***** Information shown *****
(** * dapper: the [State] cell and [createStateWith]

    A shallow embedding of [src/lib/createStateWith.ts] (the binder
    [createStateWith] and the class [State] it depends on) together with the
    properties of the two that the specification states.

    The program is TypeScript, so the embedding has three layers:

    - the fragment of the host language the source relies on: runtime values,
      a store of objects addressed by reference, [typeof], [!==],
      truthiness, [instanceof State], template-literal string conversion and
      function calls;
    - a small computation monad threading the store, an abrupt completion
      (a thrown exception) and a log of the calls a body makes;
    - the source's functions, written statement by statement in that monad.

    Modelling boundary.  Callbacks and effects are caller code: they are
    arbitrary store transformers taken from a table of function bodies
    ([fenv]) over which every theorem quantifies.  The methods of a cell are
    the ones [class State] declares; a subclass instance has a longer
    prototype chain and inherits them (a subclass overriding [get], [set] or
    [verifyValue] would bring code that is not in the source).  Accessor
    properties, proxies and frozen objects are outside the model. *)

From Stdlib Require Import ZArith String List Bool DecimalString.
From Stdlib Require Import Floats.SpecFloat.
From stdpp Require Import base option gmap strings.

Import ListNotations.
Local Open Scope string_scope.
Local Open Scope list_scope.

(** ** Runtime values *)

(** References to heap objects and identifiers of function bodies. *)
Abbreviation loc := nat (only parsing).
Abbreviation fid := nat (only parsing).
Abbreviation class_name := string (only parsing).

(** A number is an IEEE 754 double; [spec_float] is the Standard Library's
    datatype of such numbers, with a single NaN and two signed zeros. *)
Abbreviation number := spec_float (only parsing).

Inductive value : Type :=
| VUndefined
| VNull
| VBoolean (b : bool)
| VNumber (n : number)
| VBigInt (z : Z)
| VString (s : string)
| VSymbol (id : nat)
| VObject (l : loc).

(** An object: the names of the classes found along its prototype chain
    (most derived first), its [[Call]] behaviour if it is a function, and
    its own data properties. *)
Record object : Type := mkObject {
  proto_chain : list class_name;
  callable : option fid;
  props : gmap string value
}.

Abbreviation store := (gmap loc object) (only parsing).

Definition NaN : number := S754_nan.

(** ** Exceptions and outcomes *)

(** Modelled from the spec: the classes [ValidationError] and
    [InstanceError] live in [./errors/], which is not part of the sources at
    hand; the specification treats them as two opaque error kinds carrying a
    message.  [TypeError] is the host's own error, and [Thrown] is any value
    thrown by caller code. *)
Inductive exception : Type :=
| ValidationError (message : string)
| InstanceError (message : string)
| TypeError (message : string)
| Thrown (v : value).

(** How a computation ends: normally with a result, abruptly with an
    exception, or not at all.  The store that is left is part of both
    completions: nothing is rolled back when an exception is thrown. *)
Inductive outcome (A : Type) : Type :=
| Returns (a : A) (st : store)
| Throws (e : exception) (st : store)
| Diverges.

Arguments Returns {A} a st.
Arguments Throws {A} e st.
Arguments Diverges {A}.

(** One call made by a body: the function body called, its [this] and its
    arguments. *)
Record call : Type := mkCall {
  callee : fid;
  call_this : value;
  call_args : list value
}.

(** ** The computation monad *)

Module Comp.

(** A computation runs in a store and yields the calls it made itself, in
    order, and its outcome.  Calls made inside a callee are the callee's
    business and are not part of the caller's log. *)
Definition M (A : Type) : Type := store -> list call * outcome A.

Definition ret {A} (a : A) : M A := fun st => ([], Returns a st).

Definition bind {A B} (m : M A) (k : A -> M B) : M B :=
  fun st =>
    match m st with
    | (t1, Returns a st1) => let '(t2, o) := k a st1 in (t1 ++ t2, o)
    | (t1, Throws e st1) => (t1, Throws e st1)
    | (t1, Diverges) => (t1, Diverges)
    end.

Definition throw {A} (e : exception) : M A := fun st => ([], Throws e st).

(** Reading from and updating the store. *)
Definition gets {A} (f : store -> A) : M A := fun st => ([], Returns (f st) st).
Definition modify (f : store -> store) : M unit := fun st => ([], Returns tt (f st)).

(** A step of the host that runs no logged call. *)
Definition host {A} (f : store -> outcome A) : M A := fun st => ([], f st).

(** The outcome of a body that waits for [o] to complete, drops its
    result and returns [b]; an exception, or divergence, passes through. *)
Definition returning {A B} (b : B) (o : outcome A) : outcome B :=
  match o with
  | Returns _ st => Returns b st
  | Throws e st => Throws e st
  | Diverges => Diverges
  end.

Definition calls {A} (r : list call * outcome A) : list call := fst r.
Definition result {A} (r : list call * outcome A) : outcome A := snd r.

(** The store a computation leaves behind when it ends, however it ends. *)
Definition final_store {A} (o : outcome A) : option store :=
  match o with
  | Returns _ st => Some st
  | Throws _ st => Some st
  | Diverges => None
  end.

End Comp.

Import Comp.

Notation "'let*' x ':=' m 'in' k" := (bind m (fun x => k))
  (at level 10, x name, m at level 100, k at level 200).
Notation "m ';;' k" := (bind m (fun _ => k))
  (at level 100, k at level 200, right associativity).

(** ** The host language *)

Module Host.

(** Own data properties; a property that is absent reads as [undefined]. *)
Definition get_prop (st : store) (l : loc) (name : string) : value :=
  match st !! l with
  | Some o => default VUndefined (props o !! name)
  | None => VUndefined
  end.

Definition set_prop (l : loc) (name : string) (v : value) (st : store) : store :=
  match st !! l with
  | Some o => <[l := mkObject (proto_chain o) (callable o) (<[name := v]> (props o))]> st
  | None => st
  end.

(** [typeof v]. *)
Definition typeof (st : store) (v : value) : string :=
  match v with
  | VUndefined => "undefined"
  | VNull => "object"
  | VBoolean _ => "boolean"
  | VNumber _ => "number"
  | VBigInt _ => "bigint"
  | VString _ => "string"
  | VSymbol _ => "symbol"
  | VObject l =>
      match st !! l with
      | Some o => if callable o is Some _ then "function" else "object"
      | None => "object"
      end
  end.

(** [a === b]: values of different types are never equal, numbers compare
    as IEEE doubles (so NaN differs from itself and the two zeros are
    equal), objects compare by reference. *)
Definition strict_equals (a b : value) : bool :=
  match a, b with
  | VUndefined, VUndefined => true
  | VNull, VNull => true
  | VBoolean x, VBoolean y => Bool.eqb x y
  | VNumber x, VNumber y => SFeqb x y
  | VBigInt x, VBigInt y => Z.eqb x y
  | VString x, VString y => String.eqb x y
  | VSymbol x, VSymbol y => Nat.eqb x y
  | VObject x, VObject y => Nat.eqb x y
  | _, _ => false
  end.

(** [a !== b]. *)
Definition strict_not_equals (a b : value) : bool := negb (strict_equals a b).

(** Truthiness, as tested by [if (v)]. *)
Definition ToBoolean (v : value) : bool :=
  match v with
  | VUndefined | VNull => false
  | VBoolean b => b
  | VNumber n => match n with S754_zero _ | S754_nan => false | _ => true end
  | VBigInt z => negb (Z.eqb z 0)
  | VString s => negb (String.eqb s "")
  | VSymbol _ | VObject _ => true
  end.

(** [v instanceof State]: only an object with [State.prototype] on its
    prototype chain. *)
Definition instanceof_State (st : store) (v : value) : bool :=
  match v with
  | VObject l =>
      match st !! l with
      | Some o => bool_decide ("State" ∈ proto_chain o)
      | None => false
      end
  | _ => false
  end.

(** The class of an object, as its prototype chain tells it. *)
Definition class_of (st : store) (v : value) : option (list class_name) :=
  match v with
  | VObject l => proto_chain <$> st !! l
  | _ => None
  end.

(** The body run by calling [f], when [f] is a function object. *)
Definition function_body (st : store) (f : value) : option fid :=
  match f with
  | VObject l => st !! l ≫= callable
  | _ => None
  end.

Section WithEnvironment.

(** The bodies of the function objects of the program. *)
Variable fenv : fid -> value -> list value -> store -> outcome value.

(** The host's conversions to string that the sources do not fix: the
    digits of a number, and the conversion of an object, which runs the
    object's own [toString] and may therefore do anything. *)
Variable NumberToString : number -> string.
Variable ObjectToString : loc -> store -> outcome string.

Definition BigIntToString (z : Z) : string :=
  DecimalString.NilZero.string_of_int (Z.to_int z).

(** String conversion as performed by a template literal.  A symbol has
    no implicit conversion to a string: the host throws a [TypeError]. *)
Definition ToString (v : value) : M string :=
  match v with
  | VUndefined => ret "undefined"
  | VNull => ret "null"
  | VBoolean b => ret (if b then "true" else "false")
  | VNumber n => ret (NumberToString n)
  | VBigInt z => ret (BigIntToString z)
  | VString s => ret s
  | VSymbol _ => throw (TypeError "Cannot convert a Symbol value to a string")
  | VObject l => host (ObjectToString l)
  end.

(** [f.call(this, ...args)]: the call is logged and the body runs; a
    value that is not a function cannot be called. *)
Definition Call (f : value) (this : value) (args : list value) : M value :=
  fun st =>
    match function_body st f with
    | Some body => ([mkCall body this args], fenv body this args st)
    | None => ([], Throws (TypeError "not a function") st)
    end.

End WithEnvironment.

End Host.

Import Host.

(** ** The program *)

(** [class State<T>] of the source.  [this] is the reference of the
    receiver. *)
Module State.

Section WithEnvironment.

Variable fenv : fid -> value -> list value -> store -> outcome value.

(** Reading and assigning a property of [this]. *)
Definition read (this : loc) (name : string) : M value :=
  gets (fun st => get_prop st this name).

Definition assign (this : loc) (name : string) (v : value) : M unit :=
  modify (set_prop this name v).

(** [new C(value, onChange)] for [State] itself ([derived = []]) or for
    a class that extends it and inherits its constructor: a fresh
    object is allocated, then the constructor body runs its two
    assignments. *)
Definition alloc (chain : list class_name) : M loc :=
  fun st =>
    let l := fresh (dom st) in
    ([], Returns l (<[l := mkObject chain None ∅]> st)).

Definition constructor (derived : list class_name) (value' onChange : value) : M value :=
  let* this := alloc (derived ++ ["State"; "Object"]) in
  assign this "value" value' ;;
  assign this "onChange" onChange ;;
  ret (VObject this).

(** [verifyValue(newValue)]. *)
Definition verifyValue (this : loc) (newValue : value) : M bool :=
  let* recievedType := gets (fun st => typeof st newValue) in
  let* valueType := gets (fun st => typeof st (get_prop st this "value")) in
  let* newType := gets (fun st => typeof st newValue) in
  if negb (String.eqb newType valueType) then
    throw (ValidationError
             ("Expected type of " ++ valueType ++ " but recieved " ++ recievedType))
  else
    let* current := read this "value" in
    ret (strict_not_equals current newValue).

(** [set(newValue)]. *)
Definition set (this : loc) (newValue : value) : M unit :=
  let* changed := verifyValue this newValue in
  if changed then
    assign this "value" newValue ;;
    let* guard := read this "onChange" in
    if ToBoolean guard then
      let* onChange := read this "onChange" in
      let* argument := read this "value" in
      Call fenv onChange (VObject this) [argument] ;;
      ret tt
    else ret tt
  else ret tt.

(** [get()]. *)
Definition get (this : loc) : M value := read this "value".

End WithEnvironment.

End State.

(** [createStateWith(extendedState, initalEffect?)] of the source.  An
    omitted [initalEffect] is [undefined].  Past the [instanceof] check the
    receiver of [get] is an instance of [State], whose [get] is
    [State.get]. *)
Module Binder.

Section WithEnvironment.

Variable fenv : fid -> value -> list value -> store -> outcome value.
Variable NumberToString : number -> string.
Variable ObjectToString : loc -> store -> outcome string.

Definition method_get (receiver : value) : M value :=
  match receiver with
  | VObject l => State.get l
  | _ => throw (TypeError "Cannot read properties")
  end.

Definition createStateWith (extendedState initalEffect : value) : M value :=
  let* is_instance := gets (fun st => instanceof_State st extendedState) in
  if is_instance then
    let* effectType := gets (fun st => typeof st initalEffect) in
    (if negb (String.eqb effectType "undefined") then
       let* current := method_get extendedState in
       Call fenv initalEffect VUndefined [current] ;;
       ret tt
     else ret tt) ;;
    ret extendedState
  else
    let* shown := ToString NumberToString ObjectToString extendedState in
    throw (InstanceError (shown ++ " is not an instance of the State class.")).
*****
__Your task__: Output, from the data above, the lines from the line with "Local Open Scope string_scope." to the line with "Abbreviation class_name := string" exactly as they stand, both ends included and nothing else.

__Reply__:
Local Open Scope string_scope.
Local Open Scope list_scope.

(** ** Runtime values *)

(** References to heap objects and identifiers of function bodies. *)
Abbreviation loc := nat (only parsing).
Abbreviation fid := nat (only parsing).
Abbreviation class_name := string (only parsing).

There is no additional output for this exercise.